[EXERCISE BRIEF]: The entries below contain a line with "Zephyr.osCreateMutex mutex = (TRUE, mutex1)" and a line with "unfold CmxRtx.K_Semaphore_Wait, CmxRtx.K_Semaphore_Post.". Retype exactly everything from the first down to the second, both included, and nothing else.

**** DATA ****

(** X11 — A unit taken is a unit given back: when the semaphore holds at
    least one unit (and, where the kernel keeps a ceiling, no more than the
    ceiling), a wait with any timeout returns TRUE and [osReleaseSemaphore]
    then restores the state the wait started from. *)
Theorem X11_wait_then_release_restores :
  (∀ (cfg : CmxRtx.Config) semaphore s timeout (n : nat),
     CmxRtx.k_sems s !! CmxRtx.semaphore_id semaphore = Some (S n) →
     ∃ s1,
       CmxRtx.osWaitForSemaphore semaphore timeout s = Some (TRUE, s1) ∧
       CmxRtx.osReleaseSemaphore semaphore s1 = s)
  ∧ (∀ semaphore s timeout (n m : nat),
     SafeRTOS.k_queues s !! SafeRTOS.semaphore_handle semaphore
       = Some (SafeRTOS.Queue (S n) m) →
     (S n ≤ m)%nat →
     ∃ s1,
       SafeRTOS.osWaitForSemaphore semaphore timeout s = Some (TRUE, s1) ∧
       SafeRTOS.osReleaseSemaphore semaphore s1 = s)
  ∧ (∀ timeout (n m : nat),
     (S n ≤ m)%nat →
     ∃ semaphore1,
       Zephyr.osWaitForSemaphore (Zephyr.Sem (S n) m) timeout
         = Some (TRUE, semaphore1) ∧
       Zephyr.osReleaseSemaphore semaphore1 = Zephyr.Sem (S n) m)
  ∧ (∀ (cfg : Px5.Config) timeout (n : nat),
     ∃ semaphore1,
       Px5.osWaitForSemaphore (Px5.Sem true (S n)) timeout
         = Some (TRUE, semaphore1) ∧
       Px5.osReleaseSemaphore semaphore1 = Px5.Sem true (S n)).
Proof.
  split; [|split; [|split]].
  - intros cfg semaphore s timeout n Hn.
    rewrite (cmx_wait_semaphore_available _ _ n) by done.
    eexists. split; [done|]. unfold CmxRtx.osReleaseSemaphore.
    rewrite (cmx_post_count _ n) by apply lookup_insert_eq. simpl.
    rewrite insert_insert_eq, insert_id by done. by destruct s.
  - intros semaphore s timeout n m Hq Hle.
    rewrite (safe_wait_semaphore_available _ _ n m) by done.
    eexists. split; [done|]. unfold SafeRTOS.osReleaseSemaphore.
    rewrite (safe_give_room _ n m) by (apply lookup_insert_eq || lia). simpl.
    rewrite insert_insert_eq, insert_id by done. by destruct s.
  - intros timeout n m Hle. rewrite zephyr_wait_semaphore_available.
    eexists. split; [done|]. unfold Zephyr.osReleaseSemaphore, Zephyr.k_sem_give.
    simpl. by rewrite bool_decide_eq_true_2 by lia.
  - intros cfg timeout n. rewrite px5_wait_semaphore_available.
    eexists. split; [done|]. done.
Qed.

(** A semaphore of count 2 on the CMX-RTX and SafeRTOS ports, a Zephyr
    semaphore holding 1 of 3. *)
Lemma X11_wait_then_release_restores_witness :
  (let '(_, semaphore, s) := @CmxRtx.osCreateSemaphore cmx_cfg 2 cmx_init in
   ∃ s1,
     @CmxRtx.osWaitForSemaphore cmx_cfg semaphore 7 s = Some (TRUE, s1) ∧
     CmxRtx.osReleaseSemaphore semaphore s1 = s)
  ∧ (let '(_, semaphore, s) :=
       @SafeRTOS.osCreateSemaphore (safe_cfg true) safe_semaphore 2 safe_init in
     ∃ s1,
       SafeRTOS.osWaitForSemaphore semaphore 7 s = Some (TRUE, s1) ∧
       SafeRTOS.osReleaseSemaphore semaphore s1 = s)
  ∧ (∃ semaphore1,
       Zephyr.osWaitForSemaphore (Zephyr.Sem 1 3) 7 = Some (TRUE, semaphore1) ∧
       Zephyr.osReleaseSemaphore semaphore1 = Zephyr.Sem 1 3).
Proof.
  destruct X11_wait_then_release_restores as (Hc & Hs & Hz & _).
  split; [|split].
  - apply (Hc cmx_cfg _ _ 7 1%nat). reflexivity.
  - apply (Hs _ _ 7 1%nat 2%nat); [reflexivity | lia].
  - apply (Hz 7 0%nat 3%nat). lia.
Defined.

(** ** Mutexes on the four ports *)

Section MutexFacts.

Lemma cmx_acquire_available {cfg : CmxRtx.Config} mutex n s :
  CmxRtx.k_sems s !! CmxRtx.mutex_id mutex = Some (S n) →
  CmxRtx.osAcquireMutex mutex s
    = Some (CmxRtx.set_sems (<[CmxRtx.mutex_id mutex:=n]> (CmxRtx.k_sems s)) s).
Proof.
  intros Hn. unfold CmxRtx.osAcquireMutex, CmxRtx.K_Semaphore_Wait.
  by rewrite Hn.
Qed.

End MutexFacts.

(** X12 — A mutex excludes until it is released.  After a successful
    [osCreateMutex] the first [osAcquireMutex] returns; while the mutex is
    held a further [osAcquireMutex] does not return (on CMX-RTX and SafeRTOS
    for any caller, the holder included; on Zephyr and PX5 for any other
    thread); [osReleaseMutex] by the holder restores the state before the
    acquisition, after which [osAcquireMutex] returns again. *)
Theorem X12_mutex_excludes_until_released :
  (∀ (cfg : CmxRtx.Config) s mutex s1,
     CmxRtx.osCreateMutex s = (TRUE, mutex, s1) →
     ∃ s2,
       CmxRtx.osAcquireMutex mutex s1 = Some s2 ∧
       CmxRtx.osAcquireMutex mutex s2 = None ∧
       CmxRtx.osReleaseMutex mutex s2 = s1)
  ∧ (∀ (cfg : SafeRTOS.Config) mutex s mutex' s1,
     SafeRTOS.osCreateMutex mutex s = (TRUE, mutex', s1) →
     ∃ s2,
       SafeRTOS.osAcquireMutex mutex' s1 = Some s2 ∧
       SafeRTOS.osAcquireMutex mutex' s2 = None ∧
       SafeRTOS.osReleaseMutex mutex' s2 = s1)
  ∧ (∀ mutex mutex1 s other,
     Zephyr.osCreateMutex mutex = (TRUE, mutex1) →
     Zephyr.k_current other ≠ Zephyr.k_current s →
     ∃ mutex2,
       Zephyr.osAcquireMutex mutex1 s = Some mutex2 ∧
       Zephyr.osAcquireMutex mutex2 other = None ∧
       Zephyr.osReleaseMutex mutex2 s = mutex1 ∧
       is_Some (Zephyr.osAcquireMutex mutex1 other))
  ∧ (∀ mutex mutex1 s other,
     Px5.osCreateMutex mutex = (TRUE, mutex1) →
     Px5.k_current other ≠ Px5.k_current s →
     ∃ mutex2,
       Px5.osAcquireMutex mutex1 s = Some mutex2 ∧
       Px5.osAcquireMutex mutex2 other = None ∧
       Px5.osReleaseMutex mutex2 s = mutex1 ∧
       is_Some (Px5.osAcquireMutex mutex1 other)).
Proof.
  split; [|split; [|split]].
  - intros cfg s mutex s1 Hc%cmx_create_mutex_count.
    unfold CmxRtx.osAcquireMutex, CmxRtx.osReleaseMutex,
      CmxRtx.K_Semaphore_Wait at 1. rewrite Hc. simpl.
    eexists. split; [done|].
    unfold CmxRtx.K_Semaphore_Wait, CmxRtx.K_Semaphore_Post. simpl.
    rewrite lookup_insert_eq. simpl. split; [done|].
    rewrite insert_insert_eq, insert_id by done. by destruct s1.
  - intros cfg mutex s mutex' s1 Hc%safe_create_mutex_available.
    unfold SafeRTOS.osAcquireMutex, SafeRTOS.osReleaseMutex.
    rewrite (safe_take_available _ _ 0 1) by done. simpl.
    eexists. split; [done|].
    unfold SafeRTOS.xSemaphoreTake, SafeRTOS.xSemaphoreGive. simpl.
    rewrite lookup_insert_eq. simpl. split; [done|].
    rewrite insert_insert_eq, insert_id by done. by destruct s1.
  - intros mutex mutex1 s other [= <-] Hne.
    exists (Zephyr.KMutex (Some (Zephyr.k_current s)) 1).
    split; [done|].
    unfold Zephyr.osAcquireMutex, Zephyr.osReleaseMutex, Zephyr.k_mutex_lock,
      Zephyr.k_mutex_unlock, Zephyr.k_current_get. simpl.
    rewrite (bool_decide_eq_false_2 (1%nat = 0%nat ∨ _)) by (intros [|[=]]; done).
    rewrite (bool_decide_eq_false_2 (Some _ ≠ Some _)) by (intros H; by apply H).
    split; [done|]. split; [done|]. by eexists.
  - intros mutex mutex1 s other [= <-] Hne.
    exists (Px5.PMutex true (Some (Px5.k_current s))).
    split; [done|].
    unfold Px5.osAcquireMutex, Px5.osReleaseMutex, Px5.px5_pthread_mutex_lock,
      Px5.px5_pthread_mutex_unlock. simpl.
    rewrite (bool_decide_eq_false_2 (Px5.k_current s = Px5.k_current other))
      by (intros H; by apply Hne).
    rewrite bool_decide_eq_true_2 by done.
    split; [done|]. split; [done|]. by eexists.
Qed.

****

[REPLY]:
     Zephyr.osCreateMutex mutex = (TRUE, mutex1) →
     Zephyr.k_current other ≠ Zephyr.k_current s →
     ∃ mutex2,
       Zephyr.osAcquireMutex mutex1 s = Some mutex2 ∧
       Zephyr.osAcquireMutex mutex2 other = None ∧
       Zephyr.osReleaseMutex mutex2 s = mutex1 ∧
       is_Some (Zephyr.osAcquireMutex mutex1 other))
  ∧ (∀ mutex mutex1 s other,
     Px5.osCreateMutex mutex = (TRUE, mutex1) →
     Px5.k_current other ≠ Px5.k_current s →
     ∃ mutex2,
       Px5.osAcquireMutex mutex1 s = Some mutex2 ∧
       Px5.osAcquireMutex mutex2 other = None ∧
       Px5.osReleaseMutex mutex2 s = mutex1 ∧
       is_Some (Px5.osAcquireMutex mutex1 other)).
Proof.
  split; [|split; [|split]].
  - intros cfg s mutex s1 Hc%cmx_create_mutex_count.
    unfold CmxRtx.osAcquireMutex, CmxRtx.osReleaseMutex,
      CmxRtx.K_Semaphore_Wait at 1. rewrite Hc. simpl.
    eexists. split; [done|].
    unfold CmxRtx.K_Semaphore_Wait, CmxRtx.K_Semaphore_Post. simpl.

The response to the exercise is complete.